The Origins of Solana: How to Turn Thoughts into Reality?

Reprinted from jinse
02/18/2025·2MAuthor: Jeff February, Blockworks; Translated by: Wuzhu, Golden Finance
Every great innovation begins with a problem. For Solana, this problem is obvious. Blockchain is too slow, too expensive to be adopted by mainstream. Ethereum is facing congestion, Bitcoin is too rigid for complex applications, and no one else has made any meaningful progress in solving scalability issues. This will be a daunting technical challenge for an engineer, prompting him to set out to build his own decentralized network to process transactions at the speed of the internet.
In 2017, experienced Qualcomm engineer Anatoly Yakovenko turned his attention to Web3. He was attracted by its potential to decentralize finance and reshape the Internet. While the technology is promising, blockchain has begun to shrink after nearly a decade of relative victory: it has expanded too slowly. This inefficiency is a fundamental bottleneck. It clearly hinders the massive adoption of real-time gaming, decentralized finance, physical infrastructure networks, artificial intelligence reasoning and autonomous machine coordination.
The problem is that blockchain lacks a built-in clock. Each node in the decentralized system confirms transactions in order, and the entire network needs to be consistent to complete. This process is slow, which makes blockchain unsuitable for high-speed applications. Yakovenko 's breakthrough comes from the introduction of Proof of History (PoH), a conceptual encryption method that timestamps transactions before they enter blocks, creating verifiable sequences of events.
Unlike traditional verification (nodes process transactions in sequence), PoH supports simultaneous processing. This innovation provides rocket fuel for efficiency, freeing up unprecedented throughput and eliminating congestion. Yakovenko formed a team of engineers, including Greg Fitzgerald (also from Qualcomm) and Raj Gokal. They founded Solana Labs in 2018, inspired by the small California waterfront town where Yakovenko often surfed.
In the early stages, Solana Labs started through private funding and raised about $20 million from venture capitalists and early cryptocurrency investors. The team built and tested a prototype network that proved the potential of PoH, with benchmarks showing that it can process over 50,000 transactions per second – several orders of magnitude faster than Ethereum and Bitcoin.

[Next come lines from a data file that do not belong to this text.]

Lemma Forall2_map_self {A : Type} (R : A -> A -> Prop) (P : A -> Prop)
      (f : A -> A) (l : list A) :
  (forall a, P a -> R (f a) a) -> Forall P l -> Forall2 R (map f l) l.
Proof.
  intros Hf. induction 1 as [| a l Ha Hl IH]; simpl; constructor; auto.
Qed.

(** X11.  The post-projection is idempotent: applied to its own result it
    changes no entry (as a rational), whatever the matrix it started
    from. *)
Theorem post_projection_idempotent (X : mat) :
  mat_equiv (post_projection (post_projection X)) (post_projection X).
Proof.
  assert (Hcases : Forall (fun c => on_simplex c \/ Forall (fun q => q == 0) c)
                          (cols (post_projection X))).
  { unfold post_projection, normalise1, clamp; cbn [cols].
    rewrite map_map. apply Forall_forall. intros u Hu.
    apply in_map_iff in Hu. destruct Hu as [c [<- _]].
    apply projected_col_cases. }
  set (Y := post_projection X) in *.
  unfold mat_equiv. split; [reflexivity |]. split; [reflexivity |].
  unfold post_projection at 1. unfold normalise1, clamp; cbn [cols].
  rewrite map_map.
  eapply Forall2_map_self; [| exact Hcases].
  simpl. intros c [Hs | Hz].
  - apply projection_fixes_simplex. exact Hs.
  - apply projection_fixes_zeros. exact Hz.
Qed.




(** ** [run_simplex_regression_FW_test1] *)

Lemma nth_error_upd {A : Type} (i j : nat) (f : A -> A) (l : list A) :
  nth_error (upd i f l) j =
  if Nat.eqb i j then option_map f (nth_error l j) else nth_error l j.
Proof.
  revert i j; induction l as [| a l IH]; intros [| i] [| j]; simpl; auto.
  destruct (Nat.eqb i j); reflexivity.
Qed.
















Lemma test1_init_ok (A B : mat) :
  (1 <= n_cols A)%nat ->
  test1_init A B = Ok (all_on_first (n_cols A) (n_cols B)).
Proof.
  intro Hk. unfold test1_init, zeros, all_on_first; cbn [n_rows n_cols cols].
  replace (0 <? n_cols A)%nat with true by (symmetry; apply Nat.ltb_lt; lia).
  rewrite map_repeat. reflexivity.
Qed.




(** X14.  When the header allows no turn ([max_iter <= 0] other than -1)
    and [A] has a column, [run_simplex_regression_FW_test1] returns its
    starting point, every column with all its mass on row 0, without
    looking at [B] beyond its number of columns: no check of the rows of
    [B] against those of [A] is reached. *)
Theorem test1_without_turns (A B : mat) (max_iter : Z) (min_diff : Q) :
  (1 <= n_cols A)%nat -> (max_iter <= 0)%Z -> max_iter <> (-1)%Z ->
  run_simplex_regression_FW_test1 A B max_iter min_diff
    = Ok (all_on_first (n_cols A) (n_cols B)).
Proof.
  intros Hk Hle Hne. unfold run_simplex_regression_FW_test1.
  rewrite test1_init_ok by exact Hk. simpl.
  unfold mat_mul at 1. cbn [trans n_rows n_cols cols].
  rewrite Nat.eqb_refl. simpl.
  unfold effective_max_iter.
  replace (max_iter =? -1)%Z with false by (symmetry; apply Z.eqb_neq; exact Hne).
  replace (Z.to_nat max_iter) with O by lia. reflexivity.
Qed.

Lemma test1_without_turns_witness :
  run_simplex_regression_FW_test1 A_3x2 B_4x1 0 tol
    = Ok (all_on_first (n_cols A_3x2) (n_cols B_4x1)).
Proof.
  apply (test1_without_turns A_3x2 B_4x1 0 tol).
  - simpl. lia.
  - lia.
  - discriminate.
Defined.

(** X15.  When [A.rows] differs from [B.rows], [A] has a column and the
    header allows at least one turn, [run_simplex_regression_FW_test1]
    raises in its first turn, on the product [trans(A) * B], and returns no
    matrix. *)
Theorem test1_rejects_in_first_turn (A B : mat) (max_iter : Z) (min_diff : Q) :
  n_rows A <> n_rows B -> (1 <= n_cols A)%nat ->
  (1 <= turns A max_iter)%nat ->
  run_simplex_regression_FW_test1 A B max_iter min_diff = Err IncompatibleDims.
Proof.
  intros Hne Hk Ht. unfold run_simplex_regression_FW_test1.
  rewrite test1_init_ok by exact Hk. simpl.
  unfold mat_mul at 1. cbn [trans n_rows n_cols cols].
  rewrite Nat.eqb_refl. simpl.
  unfold turns in Ht.
  destruct (Z.to_nat (effective_max_iter A max_iter)) as [| m]; [lia |].
  simpl. unfold mat_mul at 1. cbn [all_on_first n_rows n_cols cols].
  rewrite Nat.eqb_refl. simpl.
  unfold mat_mul at 1. cbn [trans n_rows n_cols cols].
  replace (n_rows A =? n_rows B)%nat with false
    by (symmetry; apply Nat.eqb_neq; exact Hne).
  reflexivity.
Qed.

Lemma test1_rejects_in_first_turn_witness :
  run_simplex_regression_FW_test1 A_3x2 B_4x1 (-1) tol = Err IncompatibleDims.
Proof.
  apply (test1_rejects_in_first_turn A_3x2 B_4x1 (-1) tol).
  - simpl. discriminate.
  - simpl. lia.
  - vm_compute. lia.
Defined.

Lemma test1_clip_is_min (alpha x : Q) :
  xmin (Fin alpha) (fdiv x (1 - x)) = Fin (test1_clip alpha (fdiv x (1 - x))).
Proof.
  unfold test1_clip, fdiv.
  destruct (Qeq_bool (1 - x) 0) eqn:E.
  - apply Qeq_bool_eq in E.
    assert (Hx : x == 1) by lra.
    destruct (Qeq_bool x 0) eqn:E0.
    { apply Qeq_bool_eq in E0. lra. }
    replace (Qltb 0 x) with true by (symmetry; apply Qltb_true; lra).
    reflexivity.
  - unfold xmin, xltb. destruct (Qltb (x / (1 - x)) alpha); reflexivity.
Qed.

(** ** The first turn of the base solver *)

Lemma nth_upd_other {A : Type} (i p : nat) (f : A -> A) (l : list A) (d : A) :
  i <> p -> nth i (upd p f l) d = nth i l d.
Proof.
  revert i p. induction l as [| a l IH]; intros [| i] [| p] H; simpl; auto;
    try contradiction.
Qed.

Lemma upd_upd {A : Type} (p : nat) (f h : A -> A) (l : list A) :
  upd p f (upd p h l) = upd p (fun a => f (h a)) l.
Proof.
  revert p. induction l as [| a l IH]; intros [| p]; simpl; auto.
  rewrite IH. reflexivity.
Qed.

Lemma positive_entry_of_vertex (k p i : nat) :
  0 < nth i (unit_vec k p) 0 -> i = p.
Proof.
  intro H. destruct (Nat.eq_dec i p) as [E | E]; [exact E | exfalso].
  unfold unit_vec in H. rewrite nth_upd_other in H by exact E.
  rewrite nth_repeat in H. apply (Qlt_irrefl 0 H).
Qed.

Lemma null_step (alpha : Q) (x dir : vec) :
  length dir = length x -> Forall (fun q => q == 0) dir ->
  col_equiv (vadd x (vscale alpha dir)) x.
Proof.
  revert dir. induction x as [| a x IH]; intros [| b dir] Hl Hz;
    simpl in *; try discriminate; [constructor |].
  inversion Hz as [| ? ? Hb Hz']; subst.
  constructor; [rewrite Hb; ring | apply IH; [lia | exact Hz']].
Qed.

Lemma full_step_to_zero (alpha : Q) (x : vec) :
  alpha == 1 ->
  col_equiv (vadd x (vscale alpha (vneg x))) (repeat 0 (length x)).
Proof.
  intro Ha. induction x as [| a x IH]; simpl; constructor.
  - rewrite Ha. ring.
  - exact IH.
Qed.

Lemma full_forward_step (alpha : Q) (x : vec) (i : nat) :
  alpha == 1 -> (i < length x)%nat ->
  col_equiv (vadd x (vscale alpha (upd i (fun v => 1 + v) (vneg x))))
            (unit_vec (length x) i).
Proof.
  intro Ha. revert i.
  induction x as [| a x IH]; intros i Hi; simpl in Hi; [lia |].
  destruct i as [| i]; simpl.
  - constructor; [rewrite Ha; ring | apply full_step_to_zero; exact Ha].
  - constructor; [rewrite Ha; ring | apply IH; lia].
Qed.

Lemma away_from_vertex_is_null (k p : nat) :
  Forall (fun q => q == 0) (upd p (fun v => v - 1) (unit_vec k p)).
Proof.
  unfold unit_vec. rewrite upd_upd. apply Forall_upd.
  - apply Forall_forall. intros q Hq. apply repeat_spec in Hq. subst q.
    reflexivity.
  - intros. reflexivity.
Qed.

(** X16.  The first turn of the base solver takes a vertex to a vertex:
    when the column is the vertex [e_p] and the gradient entry of row [p]
    is below 1000, the column written at turn 0 is, entry by entry, the
    vertex [e_i1] when the forward direction is selected, and [e_p] itself
    when the away direction is selected (then [i2 = p] and the away
    direction is the null vector); [i1] is a row of the column. *)
Theorem first_turn_vertex_to_vertex (g : vec) (k p : nat) :
  length g = k -> (p < k)%nat -> nth p g 0 < 1000 ->
  let st := base_direction g (unit_vec k p) in
  (at_i1 st < k)%nat /\
  (forward st = false -> at_i2 st = p /\ Forall (fun q => q == 0) (d st)) /\
  col_equiv (base_new_col g (unit_vec k p) 0)
            (unit_vec k (if forward st then at_i1 st else p)).
Proof.
  intros Hg Hp Hlt.
  assert (Ha : base_alpha 0 == 1) by reflexivity.
  pose proof (unit_vec_length k p) as Lx.
  destruct (select_vertices_bound g (unit_vec k p)) as [H1 _]; [lia |].
  assert (E2 : i2 (select_vertices g (unit_vec k p)) = p).
  { destruct (select_vertices_i2_reach g (unit_vec k p))
      as [_ [[_ Hall] | [_ [Hk _]]]].
    - assert (Hkp : in_support (unit_vec k p) p = true).
      { unfold in_support. apply Qltb_true.
        unfold unit_vec.
        assert (N : nth_error (upd p (fun _ => 1) (repeat 0 k)) p = Some 1).
        { rewrite nth_error_upd, Nat.eqb_refl.
          rewrite nth_error_repeat by exact Hp. reflexivity. }
        rewrite (nth_error_nth _ _ _ N). reflexivity. }
      specialize (Hall p ltac:(lia) Hkp). lra.
    - simpl in Hk. unfold in_support in Hk. apply Qltb_true in Hk.
      apply (positive_entry_of_vertex k p). exact Hk. }
  unfold base_new_col, base_direction.
  destruct (Qltb _ _); cbn [d forward at_i1 at_i2].
  - split; [lia |]. split; [intro H; discriminate |].
    unfold d_FW.
    replace (unit_vec k (i1 (select_vertices g (unit_vec k p))))
      with (unit_vec (length (unit_vec k p))
                     (i1 (select_vertices g (unit_vec k p))))
      by (rewrite Lx; reflexivity).
    apply full_forward_step; [exact Ha | lia].
  - split; [lia |].
    assert (Hnull : Forall (fun q => q == 0)
                           (d_A (select_vertices g (unit_vec k p)) (unit_vec k p))).
    { unfold d_A. rewrite E2. apply away_from_vertex_is_null. }
    split; [intros _; split; [exact E2 | exact Hnull] |].
    apply null_step; [apply d_A_length | exact Hnull].
Qed.

Lemma first_turn_vertex_to_vertex_witness :
  let st := base_direction [-1 # 4; 1 # 4] (unit_vec 2 1) in
  (at_i1 st < 2)%nat /\
  (forward st = false -> at_i2 st = 1%nat /\ Forall (fun q => q == 0) (d st)) /\
  col_equiv (base_new_col [-1 # 4; 1 # 4] (unit_vec 2 1) 0)
            (unit_vec 2 (if forward st then at_i1 st else 1%nat)).
Proof.
  apply (first_turn_vertex_to_vertex [-1 # 4; 1 # 4] 2 1).
  - reflexivity.
  - lia.
  - reflexivity.
Defined.

(** ** The cluster labels of the Python wrapper *)

Lemma fill_labels (n : nat) (f : nat -> nat)
      (body : list nat -> nat -> result (list nat)) :
  (forall acc i, (i < n)%nat -> body acc i = set_at acc i (f i)) ->
  for_each n body (repeat O n) = Ok (map f (seq 0 n)).
Proof.
  intro Hbody.
  destruct (for_each_inv
              (fun m acc => acc = map f (seq 0 m) ++ repeat O (n - m))
              n body (repeat O n)) as [acc [E Hacc]].
  - rewrite Nat.sub_0_r. reflexivity.
  - intros m acc Hm ->. rewrite (Hbody _ _ Hm). unfold set_at.
    assert (Hlen : length (map f (seq 0 m)) = m)
      by (rewrite length_map, length_seq; reflexivity).
    replace (m <? length (map f (seq 0 m) ++ repeat O (n - m)))%nat with true.
    2: { symmetry. apply Nat.ltb_lt.
         rewrite length_app, Hlen, repeat_length. lia. }
    eexists. split; [reflexivity |].
    replace (n - m)%nat with (S (n - S m)) by lia. cbn [repeat].
    rewrite <- Hlen at 1. rewrite upd_app_exact.
    rewrite seq_S, map_app. cbn [map]. rewrite <- app_assoc. reflexivity.
  - rewrite E, Hacc, Nat.sub_diag. cbn [repeat]. rewrite app_nil_r.
    reflexivity.
Qed.

Lemma map_nth_seq (l : list nat) :
  map (fun i => nth i l O) (seq 0 (length l)) = l.
Proof.
  induction l as [| a l IH]; simpl; [reflexivity |].
  f_equal. rewrite <- seq_shift, map_map. exact IH.
Qed.

(** X17.  [signed_cluster] and [unsigned_cluster] hand the clustering
    routine exactly the caller's labels when the caller gives one label
    per row of [A], and the labels 0, 1, ..., [A.n_rows - 1] (every node
    in a cluster of its own) in every other case, an empty or a too short
    or too long vector included; building the vector never raises. *)
Theorem wrapper_initial_clusters (n : nat) (given : list nat) :
  initial_clusters_uvec n given
    = Ok (if (length given =? n)%nat then given else seq 0 n).
Proof.
  unfold initial_clusters_uvec.
  destruct (length given =? n)%nat eqn:E.
  - apply Nat.eqb_eq in E.
    rewrite (fill_labels n (fun i => nth i given O)).
    + subst n. rewrite map_nth_seq. reflexivity.
    + intros acc i Hi. unfold copy_label, get_at.
      destruct (nth_error given i) as [a |] eqn:Ea.
      * simpl. rewrite (nth_error_nth _ _ _ Ea). reflexivity.
      * apply nth_error_None in Ea. lia.
  - rewrite (fill_labels n (fun i => i)).
    + rewrite map_id. reflexivity.
    + intros acc i Hi. reflexivity.
Qed.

Solana officially launched its mainnet beta in March 2020, when the Covid-19 pandemic caused global markets to become in chaos. Despite the bad timing, the network has attracted the attention of developers and investors due to its commitment to high-speed, low-cost transactions. The ability to process transactions at a fraction of a cent makes it an ideal platform for DeFi applications, gaming platforms and numerous experimental decentralized tools—all of which were subject to Ethereum slow speeds and gas fees before that High limit.
In June 2021, Solana Labs received a $314 million financing led by Andreessen Horowitz (a16z) and Polychain Capital. The legitimacy this runway brings to the ecosystem allows it to expand and innovate quickly. Solana soon became the home of Serum (DEX), Raydium (AMM liquidity provider), Mango Markets (margin trading agreement), etc. At the end of 2021, Solana's price surged to a high of $260 — up from $0.50 18 months ago — cemented its top five cryptocurrency position in the market cap. Investor confidence soared and Solana's momentum seemed unstoppable. By the end of 2021, Solana has evolved from an ambitious experiment to a major force in the crypto space. However, behind its rapid rise lies invisible challenges that will soon test the resilience and stability of the network.
Preview of the next chapter of the Solana series: How the collapse of one of the biggest players in cryptocurrencies has brought shock waves to the Web3 ecosystem and why many people think Solana cannot survive.